Another of the vaguely controversial clones that I grow. This one may be a hybrid or a triploid plant from the jungle. It is a reluctant breeder.




whatever it is , it’s a great flower. The plant came from Hilmar Bauch in the early summer and appears to be a new division.
As the flower opened, the rear three bulbs appear to be yellowing in unison. They may need removing soon.
David


----------



## DrLeslieEe (Jan 31, 2021)

Good this new division graced you with a beautiful flower... but alas it is blooming itself to a detriment, losing 3 bulbs to support a bloom. It would be best to encourage the plant to conserve energy and to grow a strong new growth by cutting off flower as soon as you deem you have enjoyed enough on plant. 

The flower will last a couple weeks in a vase, so all is not lost.


----------



## monocotman (Jan 31, 2021)

I thought that might be the case.
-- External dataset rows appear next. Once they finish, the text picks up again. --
(** * Multi-level category management: tree assembly, status cascade,
      delete-and-reparent

    Shallow embedding of the category logic of the API (the exported tree
    helpers [buildCategoryTree] and [getAllDescendantIds], the handlers of
    [controllers/categoryController], the [models/Category] schema) and the
    properties its specification states about them. *)

From Stdlib Require Import Ascii String.
From stdpp Require Import base option list relations strings gmap.

Set Default Proof Using "Type".
Set Warnings "-register-all".

(** ** Data model ([models/Category]) *)

(** [status: 'active' | 'inactive'] *)
Inductive Status := active | inactive.

#[global] Instance Status_eq_dec : EqDecision Status.
Proof. solve_decision. Defined.

(** [ICategory]: an [ObjectId] is represented by its [toString()] form (24
    hexadecimal digits, lower case); an absent (or null) [parent] is [None].
    A string of a request is not an [ObjectId]: the query or the document
    that receives it casts it first ([ObjectId_cast] below). *)
Record ICategory := mkCategory {
  _id : string;
  name : string;
  parent : option string;
  status : Status
}.

#[global] Instance ICategory_eq_dec : EqDecision ICategory.
Proof. solve_decision. Defined.

(** A flat set of categories, as an array ([ICategory[]]) or as the documents
    of the collection in their natural order. *)
Abbreviation Categories := (list ICategory).

Definition ids (categories : Categories) : list string := _id <$> categories.

(** ** Descendant-id listing (tree helpers: [getAllDescendantIds]) *)

(** [categories.filter(cat => cat.parent && cat.parent.toString() === categoryId)] *)
Definition childrenOf (categoryId : string) (categories : Categories) : Categories :=
  filter (λ cat, parent cat = Some categoryId) categories.

(** The recursion of the source is not structural; [fuel] bounds the number of
    nested activations and [None] stands for a call that exceeds it. *)
Fixpoint getAllDescendantIds (fuel : nat) (categoryId : string)
    (categories : Categories) : option (list string) :=
  match fuel with
  | 0 => None
  | S fuel =>
    let children := childrenOf categoryId categories in
    foldl (λ acc child,
             descendants ← acc;
             let childId := _id child in
             childDescendants ← getAllDescendantIds fuel childId categories;
             Some ((descendants ++ [childId]) ++ childDescendants))
          (Some []) children
  end.

(** ** Tree builder (tree helpers: [buildCategoryTree]) *)

(** [CategoryTreeNode]. The nodes are objects shared between [categoryMap],
    the [children] arrays and [rootCategories]; after the first pass the live
    node objects are exactly the values of [categoryMap], one per key, so a
    reference to a node is its key and [children] holds references. *)
Record CategoryTreeNode := mkNode {
  node_id : string;
  node_name : string;
  node_status : Status;
  children : list string
}.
The flower is bigger than I expected. I will cut it off in a couple of days when it has set.


----------



## dodidoki (Jan 31, 2021)

Very nice old famous clone.


----------



## terryros (Jan 31, 2021)

What are the hints that this cultivar may not be pure species?


----------



## Ozpaph (Jan 31, 2021)

so graceful


----------



## abax (Jan 31, 2021)

Lovely white flower and I hope it's fragrant.


----------



## DrLeslieEe (Feb 1, 2021)

monocotman said:


> I thought that might be the case. The flower is bigger than I expected. I will cut it off in a couple of days when it has set.


Yes the plant gets bigger. My bulbs are almost twice the height of yours at 17 to 18 inch tall (with leaf).


----------



## Guldal (Feb 1, 2021)

Controversial or not....gorgeous, gorgeous flower!  
Kind regards, Jens


----------



## monocotman (Feb 2, 2021)

So here it is now in its own vase.
I will not let it flower again until there is a good sized new growth.
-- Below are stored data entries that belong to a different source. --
Lemma sameKey_other (a key : string) :
  sameKey key templateKeys.copy = false ->
  sameKey a key = true -> sameKey a templateKeys.copy = false.
Proof.
  unfold sameKey. intros Hkey Ha. apply String.eqb_eq in Ha.
  now rewrite Ha.
Qed.

Lemma copyBlock_Some (v : option Value) (o : ObjectValue) (a : ArrayValue) :
  Spec.copyBlock v = Some (o, a) ->
  v = Some (OfObject o) /\
  getPropertyValue o templateKeys.copy = Some (OfArray a).
Proof.
  unfold Spec.copyBlock.
  destruct v as [[o'| | | | |]|]; try discriminate. cbn [asObjectValue].
  destruct (getPropertyValue o' templateKeys.copy) as [[|a'| | | |]|] eqn:Hcopy;
    try discriminate.
  cbn [asArrayValue]. intros [= -> ->]. now split.
Qed.

(** X3: expanding a [copy] block constructs two nodes for each loop spec
    and one more for the new object, which is the last to be constructed;
    the new object has one member for each retained member and one for each
    loop spec, and every synthesized member and its array have identities
    of their own, handed out during this expansion. *)
Theorem value_constructs_two_nodes_per_loop_spec
    (property : Property) (valueObject : ObjectValue)
    (copyPropertyArray : ArrayValue) (h : Alloc.Heap) :
  Json.value property = Some (OfObject valueObject) ->
  getPropertyValue valueObject templateKeys.copy = Some (OfArray copyPropertyArray) ->
  let k := List.length (filter Spec.isLoopSpec (elements copyPropertyArray)) in
  let retained :=
    filter (fun p => negb (Spec.isCopyKey p)) (properties valueObject) in
  exists (result : ObjectValue) d',
    TopLevelVariableDefinition.value
      (TopLevelVariableDefinition.create property) h
      = (Returned (Some (Some (OfObject result))), d', S (2 * k + h)) /\
    List.length (properties result) = List.length retained + k /\
    objectRef result = 2 * k + h /\
    Forall (fun p => exists a, value p = Some (OfArray a) /\
                               h <= arrayRef a /\
                               propertyRef p = S (arrayRef a) /\
                               propertyRef p < objectRef result)
      (skipn (List.length retained) (properties result)).
Proof.
  intros Hvalue Hcopy k retained.
  destruct (calculateValue_copyBlock property valueObject copyPropertyArray h
              Hvalue Hcopy) as [synthesized [Hs Hc]].
  pose proof (Synthesized_length _ _ _ Hs) as Hlen. fold k in Hlen.
  rewrite Hlen in Hc.
  eexists _, _. split; [exact (value_fresh _ _ _ _ Hc)|].
  cbn [properties objectRef]. fold retained.
  split; [now rewrite length_app, Hlen|]. split; [reflexivity|].
  rewrite skipn_app, skipn_all, Nat.sub_diag. cbn [skipn app].
  apply (Forall_impl _ (P := _)) with (2 := Synthesized_refs _ _ _ Hs).
  intros p [a [Hv [Hle [Href Hlt]]]]. exists a.
  repeat split; try assumption. lia.
Qed.

Lemma value_constructs_two_nodes_per_loop_spec_witness :
  exists (result : ObjectValue) d',
    TopLevelVariableDefinition.value Samples.disksVariable 20
      = (Returned (Some (Some (OfObject result))), d', 23) /\
    List.length (properties result) = 2 /\
    objectRef result = 22.
Proof.
  destruct (value_constructs_two_nodes_per_loop_spec
              (TopLevelVariableDefinition._property Samples.disksVariable)
              Samples.disksValue Samples.copyArray 20 eq_refl eq_refl)
    as [result [d' [Hv [Hl [Hr _]]]]].
  exists result, d'. split; [exact Hv|]. split; [exact Hl | exact Hr].
Defined.

(** X4: the loop of the [value] getter and [createIfValid] read a loop
    spec alike: for an element with a string [name] and an [input], the
    member that the loop adds and the definition that [createIfValid]
    returns have the same name token, and their values are arrays with the
    same span and the same single element. *)
Theorem loopBody_agrees_with_createIfValid
    (loopVar : Value) (members : list Property) (h h' : Alloc.Heap) :
  Spec.isLoopSpec loopVar = true ->
  exists (p : Property) (d : TopLevelCopyBlockVariableDefinition.t)
         (a a' : ArrayValue),
    TopLevelVariableDefinition.loopBody members loopVar h
      = ((members ++ [p])%list, S (S h)) /\
    TopLevelCopyBlockVariableDefinition.createIfValid loopVar h' = (Some d, S h') /\
    nameValue p = TopLevelCopyBlockVariableDefinition.nameValue d /\
    value p = Some (OfArray a) /\
    TopLevelCopyBlockVariableDefinition.value d = Some (OfArray a') /\
    elements a = elements a' /\
    arraySpan a = arraySpan a'.
Proof.
  intros Hspec.
  destruct (loopBody_loopSpec members loopVar h Hspec)
    as [p [[o [name [input [-> [Hname [Hinput ->]]]]]] Hbody]].
  eexists _, _, _, _. split; [exact Hbody|].
  unfold TopLevelCopyBlockVariableDefinition.createIfValid,
    TopLevelCopyBlockVariableDefinition.create.
  cbn [asObjectValue]. rewrite Hname, Hinput. cbn.
  repeat split.
Qed.

Lemma loopBody_agrees_with_createIfValid_witness :
  exists (p : Property) (d : TopLevelCopyBlockVariableDefinition.t)
         (a a' : ArrayValue),
    TopLevelVariableDefinition.loopBody [] Samples.nameAndInput 20
      = (([] ++ [p])%list, 22) /\
    TopLevelCopyBlockVariableDefinition.createIfValid Samples.nameAndInput 7
      = (Some d, 8) /\
    nameValue p = TopLevelCopyBlockVariableDefinition.nameValue d /\
    value p = Some (OfArray a) /\
    TopLevelCopyBlockVariableDefinition.value d = Some (OfArray a') /\
    elements a = elements a' /\
    arraySpan a = arraySpan a'.
Proof.
  exact (loopBody_agrees_with_createIfValid Samples.nameAndInput [] 20 7 eq_refl).
Defined.

(** X5: an element that [createIfValid] rejects adds no member in the
    loop of the [value] getter; and an element that the loop passes over
    although [createIfValid] accepts it gives a definition whose value is
    [null], for which no node was constructed. *)
Theorem createIfValid_and_skipped_elements
    (loopVar : Value) (members : list Property) (h h' : Alloc.Heap) :
  (fst (TopLevelCopyBlockVariableDefinition.createIfValid loopVar h') = None ->
   TopLevelVariableDefinition.loopBody members loopVar h = (members, h))
  /\ (forall d : TopLevelCopyBlockVariableDefinition.t,
         TopLevelVariableDefinition.loopBody members loopVar h = (members, h) ->
         fst (TopLevelCopyBlockVariableDefinition.createIfValid loopVar h') = Some d ->
         TopLevelCopyBlockVariableDefinition.value d = None /\
         snd (TopLevelCopyBlockVariableDefinition.createIfValid loopVar h') = h').
Proof.
  split.
  - intros Hnone. apply loopBody_skip.
    destruct loopVar as [o| | | | |]; try reflexivity.
    rewrite createIfValid_object in Hnone. unfold Spec.isLoopSpec.
    destruct (asStringValue _); [discriminate | reflexivity].
  - intros d Hskip Hsome.
    destruct (Spec.isLoopSpec loopVar) eqn:Hspec.
    + destruct (loopBody_loopSpec members loopVar h Hspec) as [p [_ Hbody]].
      rewrite Hbody in Hskip. injection Hskip as _ Hh. lia.
    + destruct loopVar as [o| | | | |]; try discriminate Hsome.
      unfold Spec.isLoopSpec in Hspec.
      unfold TopLevelCopyBlockVariableDefinition.createIfValid,
        TopLevelCopyBlockVariableDefinition.create in *.
      cbn [asObjectValue] in *.
      destruct (asStringValue _) as [name|]; [|discriminate Hsome].
      destruct (getPropertyValue o templateKeys.loopVarInput); [discriminate Hspec|].
      cbn in Hsome |- *. injection Hsome as <-. now split.
Qed.

Lemma createIfValid_and_skipped_elements_witness :
  TopLevelVariableDefinition.loopBody [] Samples.nameOnly 20 = ([], 20)
  /\ snd (TopLevelCopyBlockVariableDefinition.createIfValid Samples.nameOnly 7) = 7.
Proof.
  split; [reflexivity|].
  exact (proj2
           (proj2 (createIfValid_and_skipped_elements Samples.nameOnly [] 20 7)
              {| TopLevelCopyBlockVariableDefinition._copyVariableObject :=
                   newObjectValue 0 (Language.mkSpan 0 0)
                     [Samples.prop 1 "name" (Samples.text 3 "x")];
                 TopLevelCopyBlockVariableDefinition.nameValue :=
                   Samples.str 3 0 0 "x";
                 TopLevelCopyBlockVariableDefinition.value := None |}
              eq_refl eq_refl)).
Defined.
(** ** The chapter progress bar outside the chapter range *)

(** With [current] at most 0 (before the first chapter) no circle is drawn
    as current and nothing is amber; with [current] at least 5 (past the
    last chapter) no circle is current while every border and every
    connector is amber. *)
Theorem chapter_progress_out_of_range :
  (forall current, (current <= 0)%Z ->
     (forall c, In c (ChapterNav.circles (ChapterNav.chapter_progress current)) ->
        ChapterNav.in_current_style c = false /\ ChapterNav.amber_border c = false) /\
     (forall l, In l (ChapterNav.lines (ChapterNav.chapter_progress current)) ->
        ChapterNav.amber_line l = false)) /\
  (forall current, (5 <= current)%Z ->
     (forall c, In c (ChapterNav.circles (ChapterNav.chapter_progress current)) ->
        ChapterNav.in_current_style c = false /\ ChapterNav.amber_border c = true) /\
     (forall l, In l (ChapterNav.lines (ChapterNav.chapter_progress current)) ->
        ChapterNav.amber_line l = true)).
Proof.
  split; intros current Hc; split; intros x Hx;
    cbn -[Z.eqb Z.ltb] in Hx; members;
    unfold ChapterNav.in_current_style, ChapterNav.amber_border, ChapterNav.amber_line;
    cbn -[Z.eqb Z.ltb];
    first [split; settle_position | settle_position].
Qed.

(** ** Edge behaviour of the comparison table *)

(** With no data the comparison table is built with no rows and nothing is
    raised, with or without [highlight_best]: [max] is never called on an
    empty list. *)
Theorem comparison_empty_data (r2_value : string -> res pyfloat)
    (title description : string) (highlight_best : bool) :
  comparison_table_section r2_value title description [] highlight_best =
  Ok (mk_table title description []).
Proof. destruct highlight_best; reflexivity. Qed.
Dr Leslie may be able to comment on its species/hybrid status
David


----------



## DrLeslieEe (Feb 2, 2021)

Just needs a bosom to give it the complete golden era look!


----------



## Guldal (Feb 2, 2021)

monocotman said:


> Dr Leslie may be able to comment on its species/hybrid status



I'm sure, we can be certain, that he has some valuable input! But for a start maybe you could provide an explanatory headline on, what the controversy is about (just so that I, myself, and other like ignoramus'es has a slight gist about, what's at stake)?


----------



## Guldal (Feb 2, 2021)

DrLeslieEe said:


> Just needs a bosom to give it the complete golden era look!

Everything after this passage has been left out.